From the line with "U+2028, U+2029, U+202F, U+205F, U+3000" to the line with "[226; 128; 136];", retype every line exactly, including those two, and leave out the rest of the data below.

■ Data for this exercise:
※

(** * Lead-generation route: a shallow embedding of [POST /api/generate-leads]

    The development follows the route handler that sources leads through an
    Apify actor (directly for the Apollo method, after a Google search for the
    search-derived method), maps the scraped records to the lead shape, scores
    them with a chat model and stores them in Supabase.

    JavaScript values are embedded as [jsval]; objects are finite maps from
    property names to values.  Every outbound call is answered by an oracle of
    the [world] record and leaves an [event] in the run's log, so that "what
    the handler did" is the pair of its response and its log. *)

From stdpp Require Import gmap strings list fin_maps pretty.
From Stdlib Require Import Ascii ZArith Lia.

#[local] Set Warnings "-register-all".
#[local] Open Scope Z_scope.

(** ** JavaScript values *)

Module Js.

(** The JSON values a scraper, the chat model or the request body can hold,
  plus [undefined] for an absent property.  Numbers are the integers of
  magnitude below 10^21, which are the numbers ToString prints in full; a
  fraction and a number of 10^21 or more have no counterpart here. *)
Inductive jsval : Type :=
| JUndefined
| JNull
| JBool (b : bool)
| JNum (n : Z)
| JStr (s : string)
| JArr (items : list jsval)
| JObj (fields : gmap string jsval).

(** A thrown [Error] ([TypeError] and [SyntaxError] included); only its
    [message] is ever observed by the handler. *)
Record exn : Type := JsError { message : string }.

(** ToBoolean: what [!v], [v || d] and [if (v)] test. *)
Definition truthy (v : jsval) : bool :=
match v with
| JUndefined | JNull => false
| JBool b => b
| JNum n => negb (n =? 0)
| JStr s => negb (String.eqb s "")
| JArr _ | JObj _ => true
end.

(** [a || b] *)
Definition js_or (a b : jsval) : jsval := if truthy a then a else b.

(** [v === 'lit'] *)
Definition is_str (lit : string) (v : jsval) : bool :=
match v with JStr s => String.eqb s lit | _ => false end.

(** [v.k] on a value that is neither [null] nor [undefined].  The handler only
  reads named data properties, which primitives and arrays do not have. *)
Definition get (v : jsval) (k : string) : jsval :=
match v with
| JObj m => default JUndefined (m !! k)
| _ => JUndefined
end.

Definition nullish (v : jsval) : bool :=
match v with JUndefined | JNull => true | _ => false end.

(** ToString, as a template literal [`${v}`] or [Array.prototype.join] applies
  it.  Array elements that are [null] or [undefined] print as nothing.  An
  object prints as [[object Object]]; the one object for which ToString
  throws instead, an object with a [toString] property of its own, is told
  apart by [printable] below. *)
Fixpoint to_string (v : jsval) : string :=
match v with
| JUndefined => "undefined"
| JNull => "null"
| JBool true => "true"
| JBool false => "false"
| JNum n => pretty n
| JStr s => s
| JArr items =>
    String.concat ","
      (map (fun x => if nullish x then "" else to_string x) items)
| JObj _ => "[object Object]"
end.

(** [items.join(sep)] *)
Definition join (sep : string) (items : list jsval) : string :=
String.concat sep (map (fun x => if nullish x then "" else to_string x) items).

(** Whether ToString of the value succeeds and is what [to_string] gives:
  always, except for an object with a [toString] property of its own (then
  the conversion throws a [TypeError]) and for a number out of the range
  above, also inside an array. *)
Fixpoint printable (v : jsval) : bool :=
match v with
| JObj fields => bool_decide (fields !! "toString" = None)
| JArr items => forallb printable items
| JNum n => Z.abs n <? 10 ^ 21
| _ => true
end.

(** Strings are byte strings: the text in UTF-8, where a lone surrogate,
  which a JavaScript string may hold, is the three bytes [ED A0..BF 80..BF]
  its code point would have. *)
Definition bytes (l : list nat) : string :=
String.string_of_list_ascii (map ascii_of_nat l).

(** A byte that continues a code point. *)
Definition continuation (c : ascii) : bool :=
(128 <=? nat_of_ascii c)%nat && (nat_of_ascii c <=? 191)%nat.

(** The code points of a string, each as its bytes: what [[...s]] and the
  string iterator yield. *)
Fixpoint code_points (s : string) : list string :=
match s with
| EmptyString => []
| String c rest =>
    let points := code_points rest in
    match rest, points with
    | String d _, group :: groups =>
        if continuation d then String c group :: groups
        else String c EmptyString :: points
    | _, _ => String c EmptyString :: points
    end
end.

(** WhiteSpace and LineTerminator of the language: tab, line feed, vertical
  tab, form feed, carriage return, space, U+00A0, U+1680, U+2000 to U+200A,
  U+2028, U+2029, U+202F, U+205F, U+3000 and U+FEFF. *)
Definition white_space : list string :=
map bytes
  [[9]; [10]; [11]; [12]; [13]; [32]; [194; 160]; [225; 154; 128];
   [226; 128; 128]; [226; 128; 129]; [226; 128; 130]; [226; 128; 131];
   [226; 128; 132]; [226; 128; 133]; [226; 128; 134]; [226; 128; 135];
   [226; 128; 136]; [226; 128; 137]; [226; 128; 138]; [226; 128; 168];
   [226; 128; 169]; [226; 128; 175]; [226; 129; 159]; [227; 128; 128];
   [239; 187; 191]]%nat.

Definition is_space (point : string) : bool :=
existsb (String.eqb point) white_space.

Fixpoint trim_start (points : list string) : list string :=
match points with
| [] => []
| point :: rest => if is_space point then trim_start rest else points
end.

Definition trim_end (points : list string) : list string :=
rev (trim_start (rev points)).

(** [s.trim()] *)
Definition trim (s : string) : string :=
String.concat "" (trim_end (trim_start (code_points s))).

(** [s.includes(sub)] *)
Definition includes (s sub : string) : bool :=
match String.index 0 sub s with Some _ => true | None => false end.

End Js.
Import Js.

(** ** Effects: the run's log, thrown errors and generated values *)

(** What the handler does to the outside, in the order it does it.
    [console.log] lines are left out; [console.error] lines are kept because
    they are all that remains of a swallowed failure. *)
Inductive event : Type :=
  | EFetch (method url : string) (body : option jsval)
  | ESleep (ms : Z)
  | EChat (profile : gmap string jsval)
  | EInsert (table : string) (rows : list (gmap string jsval))
  | ELog (label : string).

Record state : Type := mkState {
  log : list event;      (* chronological *)
  uuids : nat;           (* calls of [randomUUID] so far *)
  dates : nat            (* calls of [new Date()] so far *)
}.

Definition init : state := mkState [] 0 0.

(** A computation that may throw: the result or the thrown error, and the
    state either way. *)
Definition M (A : Type) : Type := state -> (exn + A) * state.

Definition ret {A} (a : A) : M A := fun st => (inr a, st).

Definition throw {A} (e : exn) : M A := fun st => (inl e, st).

Definition bind {A B} (m : M A) (k : A -> M B) : M B :=
  fun st =>
    match m st with
    | (inr a, st') => k a st'
    | (inl e, st') => (inl e, st')
    end.

(** [try { m } catch (error) { handler(error) }] *)
Definition try_catch {A} (m : M A) (handler : exn -> M A) : M A :=
  fun st =>
    match m st with
    | (inr a, st') => (inr a, st')
    | (inl e, st') => handler e st'
    end.

Declare Scope js_scope.
Delimit Scope js_scope with js.
Notation "x <-- m ;; k" := (bind m (fun x => k))
  (at level 100, m at next level, right associativity) : js_scope.
Notation "m ;;; k" := (bind m (fun _ => k))
  (at level 100, right associativity) : js_scope.
#[local] Open Scope js_scope.

Definition emit (e : event) : M unit :=
  fun st => (inr tt, mkState (log st ++ [e]) (uuids st) (dates st)).

(** [array.map(f)] for a callback with effects, left to right. *)
Fixpoint map_M {A B} (f : A -> M B) (l : list A) : M (list B) :=
  match l with
  | [] => ret []
  | x :: rest => y <-- f x ;; ys <-- map_M f rest ;; ret (y :: ys)
  end.

(** ** The outside world *)

(** What [await response.json()] gives: the parsed body, or the rejection. *)
Record http_response : Type := mkResponse {
  ok : bool;
  status : Z;
  statusText : string;
  json : exn + jsval
}.

(** The reply of the chat model to one completion request. *)
Inductive chat_reply : Type :=
  | ChatRejects (e : exn)     (* the call rejects: network, HTTP error, no [choices] *)
  | ChatNoContent             (* [choices[0]?.message?.content] is empty or missing *)
  | ChatNotJson (e : exn)     (* the content is text that [JSON.parse] rejects with [e] *)
  | ChatJson (result : jsval) (* [JSON.parse(content)] is [result] *).

(** The reply of [supabase.from('leads').insert(rows)]. *)
Inductive insert_reply : Type :=
  | InsertThrows (e : exn)
  | InsertReturns (error : jsval).

(** Configuration and collaborators of one run.  [fetch], [chat] are asked
    with the number of earlier requests of the same kind ([nth]), so that a
    status URL may answer differently from one poll to the next. *)
Record world : Type := mkWorld {
  OPENAI_API_KEY : option string;
  GOOGLE_API_KEY : option string;
  GOOGLE_CSE_ID : option string;
  APIFY_API_TOKENS : list string;
  fetch : string -> string -> option jsval -> nat -> exn + http_response;
  chat : gmap string jsval -> nat -> chat_reply;
  supabase_insert : list (gmap string jsval) -> insert_reply;
  randomUUID : nat -> string;
  now : nat -> string
}.

(** An environment variable is truthy when set to a non-empty string. *)
Definition configured (v : option string) : bool :=
  match v with Some s => negb (String.eqb s "") | None => false end.

Definition env_str (v : option string) : string := default "undefined" v.

Section Effects.
Context (w : world).

Definition fresh_uuid : M string :=
  fun st => (inr (randomUUID w (uuids st)),
             mkState (log st) (S (uuids st)) (dates st)).

(** [new Date().toISOString()] *)
Definition iso_now : M string :=
  fun st => (inr (now w (dates st)),
             mkState (log st) (uuids st) (S (dates st))).

(** [await fetch(url, { method, body })] *)
Definition do_fetch (method url : string) (body : option jsval) (nth : nat)
  : M http_response :=
  emit (EFetch method url body) ;;;
  match fetch w method url body nth with
  | inl e => throw e
  | inr r => ret r
  end.

(** [await response.json()] *)
Definition read_json (r : http_response) : M jsval :=
  match json r with inl e => throw e | inr v => ret v end.

(** [v.k], which throws a [TypeError] on [null] and [undefined].  The wording
    of an error raised by the engine itself is the engine's; the model fixes
    one. *)
Definition prop (v : jsval) (k : string) : M jsval :=
  if nullish v
  then throw (JsError ("Cannot read properties of " +:+ to_string v))
  else ret (get v k).

End Effects.

(** ** Building the provider queries *)

(** The search parameters handed to the two sourcing functions. *)
Record query : Type := mkQuery {
  jobTitles : jsval;
  locations : jsval;
  industries : jsval;
  companySizes : jsval;
  keywords : jsval;
  limit : jsval
}.

Definition hex_digit (n : nat) : ascii :=
  ascii_of_nat (if (n <? 10)%nat then 48 + n else 55 + n).

Definition unreserved (c : ascii) : bool :=
  let n := nat_of_ascii c in
  ((48 <=? n) && (n <=? 57) || (65 <=? n) && (n <=? 90)
   || (97 <=? n) && (n <=? 122))%nat
  || bool_decide (c ∈ ["-"; "_"; "."; "!"; "~"; "*"; "'"; "("; ")"]%char).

※

■ Task response:
  U+2028, U+2029, U+202F, U+205F, U+3000 and U+FEFF. *)
Definition white_space : list string :=
map bytes
  [[9]; [10]; [11]; [12]; [13]; [32]; [194; 160]; [225; 154; 128];
   [226; 128; 128]; [226; 128; 129]; [226; 128; 130]; [226; 128; 131];
   [226; 128; 132]; [226; 128; 133]; [226; 128; 134]; [226; 128; 135];
   [226; 128; 136]; [226; 128; 137]; [226; 128; 138]; [226; 128; 168];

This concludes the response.